Only one stretch of the records below should be repeated. It starts with the line containing "sha3_512 : bytes -> bytes;" and goes on through the line containing "(** The [repr(u8)] discriminants. *)", exactly as written.

(Saved entries)

☆ ☆ ☆ ☆ ☆

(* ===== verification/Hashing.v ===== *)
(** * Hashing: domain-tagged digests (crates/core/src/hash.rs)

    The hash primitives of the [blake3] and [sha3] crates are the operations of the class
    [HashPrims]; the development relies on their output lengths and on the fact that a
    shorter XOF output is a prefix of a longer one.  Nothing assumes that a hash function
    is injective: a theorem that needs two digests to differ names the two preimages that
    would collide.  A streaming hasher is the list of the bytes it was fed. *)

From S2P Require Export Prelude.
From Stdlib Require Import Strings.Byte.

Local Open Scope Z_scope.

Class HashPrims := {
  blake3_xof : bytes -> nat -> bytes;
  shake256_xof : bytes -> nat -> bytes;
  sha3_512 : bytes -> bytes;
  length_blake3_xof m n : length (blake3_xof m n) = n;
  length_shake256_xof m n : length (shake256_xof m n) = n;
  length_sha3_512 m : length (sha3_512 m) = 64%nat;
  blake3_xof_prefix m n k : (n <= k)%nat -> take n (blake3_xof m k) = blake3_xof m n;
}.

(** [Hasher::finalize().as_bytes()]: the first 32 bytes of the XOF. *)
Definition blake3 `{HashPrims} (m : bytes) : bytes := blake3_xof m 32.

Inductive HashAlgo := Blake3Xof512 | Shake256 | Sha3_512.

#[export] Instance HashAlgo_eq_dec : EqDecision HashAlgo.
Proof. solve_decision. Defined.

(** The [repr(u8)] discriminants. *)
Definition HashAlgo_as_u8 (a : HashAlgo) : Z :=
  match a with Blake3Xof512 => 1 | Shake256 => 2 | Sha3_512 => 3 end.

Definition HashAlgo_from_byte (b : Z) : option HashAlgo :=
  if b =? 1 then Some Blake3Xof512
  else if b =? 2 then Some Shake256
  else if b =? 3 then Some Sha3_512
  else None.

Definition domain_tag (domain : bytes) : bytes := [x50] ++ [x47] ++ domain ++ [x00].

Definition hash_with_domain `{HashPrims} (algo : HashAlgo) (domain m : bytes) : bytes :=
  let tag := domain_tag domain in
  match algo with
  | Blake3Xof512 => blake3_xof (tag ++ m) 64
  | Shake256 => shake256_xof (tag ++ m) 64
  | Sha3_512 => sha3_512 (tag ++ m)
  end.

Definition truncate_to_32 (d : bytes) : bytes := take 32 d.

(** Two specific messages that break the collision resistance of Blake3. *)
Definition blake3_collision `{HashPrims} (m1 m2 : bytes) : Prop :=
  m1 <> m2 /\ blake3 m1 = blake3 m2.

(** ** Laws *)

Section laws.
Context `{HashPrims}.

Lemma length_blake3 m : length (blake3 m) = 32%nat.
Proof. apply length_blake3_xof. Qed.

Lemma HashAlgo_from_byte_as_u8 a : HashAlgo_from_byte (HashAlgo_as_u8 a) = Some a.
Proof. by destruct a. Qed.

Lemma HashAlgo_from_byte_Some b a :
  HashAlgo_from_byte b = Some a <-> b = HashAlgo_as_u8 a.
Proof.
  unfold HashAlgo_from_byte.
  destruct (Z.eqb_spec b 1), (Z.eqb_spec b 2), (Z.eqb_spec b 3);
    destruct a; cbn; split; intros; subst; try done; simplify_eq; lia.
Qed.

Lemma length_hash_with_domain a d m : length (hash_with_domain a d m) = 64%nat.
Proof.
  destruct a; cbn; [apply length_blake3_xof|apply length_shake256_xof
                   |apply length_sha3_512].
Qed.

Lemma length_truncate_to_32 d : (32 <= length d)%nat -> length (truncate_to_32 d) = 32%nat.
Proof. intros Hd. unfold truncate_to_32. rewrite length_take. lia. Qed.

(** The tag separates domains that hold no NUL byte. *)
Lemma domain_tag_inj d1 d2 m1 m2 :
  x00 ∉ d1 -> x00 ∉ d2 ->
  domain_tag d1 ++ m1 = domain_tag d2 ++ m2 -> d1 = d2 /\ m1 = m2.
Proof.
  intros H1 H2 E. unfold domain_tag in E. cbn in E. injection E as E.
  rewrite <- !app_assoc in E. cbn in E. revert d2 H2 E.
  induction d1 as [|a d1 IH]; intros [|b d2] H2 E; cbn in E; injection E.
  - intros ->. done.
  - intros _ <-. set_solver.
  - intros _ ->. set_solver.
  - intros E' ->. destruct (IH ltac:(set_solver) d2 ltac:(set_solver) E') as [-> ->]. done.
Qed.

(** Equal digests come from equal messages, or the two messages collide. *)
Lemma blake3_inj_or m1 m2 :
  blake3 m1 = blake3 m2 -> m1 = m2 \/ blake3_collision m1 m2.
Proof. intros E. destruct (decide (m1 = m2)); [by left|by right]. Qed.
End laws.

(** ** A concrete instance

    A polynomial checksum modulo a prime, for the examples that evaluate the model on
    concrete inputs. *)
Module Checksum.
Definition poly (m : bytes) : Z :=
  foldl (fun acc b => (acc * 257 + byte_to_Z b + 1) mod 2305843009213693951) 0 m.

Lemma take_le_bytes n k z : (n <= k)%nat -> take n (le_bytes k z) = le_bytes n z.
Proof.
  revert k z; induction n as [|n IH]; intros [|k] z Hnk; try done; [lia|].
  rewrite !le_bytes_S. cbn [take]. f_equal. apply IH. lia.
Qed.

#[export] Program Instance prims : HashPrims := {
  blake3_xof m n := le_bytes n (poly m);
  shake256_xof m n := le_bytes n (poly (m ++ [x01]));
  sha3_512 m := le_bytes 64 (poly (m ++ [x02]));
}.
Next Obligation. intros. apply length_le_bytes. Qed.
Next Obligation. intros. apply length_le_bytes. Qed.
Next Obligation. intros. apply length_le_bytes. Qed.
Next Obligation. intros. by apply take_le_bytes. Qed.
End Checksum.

☆ ☆ ☆ ☆ ☆

Solution for this problem -
  sha3_512 : bytes -> bytes;
  length_blake3_xof m n : length (blake3_xof m n) = n;
  length_shake256_xof m n : length (shake256_xof m n) = n;
  length_sha3_512 m : length (sha3_512 m) = 64%nat;
  blake3_xof_prefix m n k : (n <= k)%nat -> take n (blake3_xof m k) = blake3_xof m n;
}.

(** [Hasher::finalize().as_bytes()]: the first 32 bytes of the XOF. *)
Definition blake3 `{HashPrims} (m : bytes) : bytes := blake3_xof m 32.

Inductive HashAlgo := Blake3Xof512 | Shake256 | Sha3_512.

#[export] Instance HashAlgo_eq_dec : EqDecision HashAlgo.
Proof. solve_decision. Defined.

(** The [repr(u8)] discriminants. *)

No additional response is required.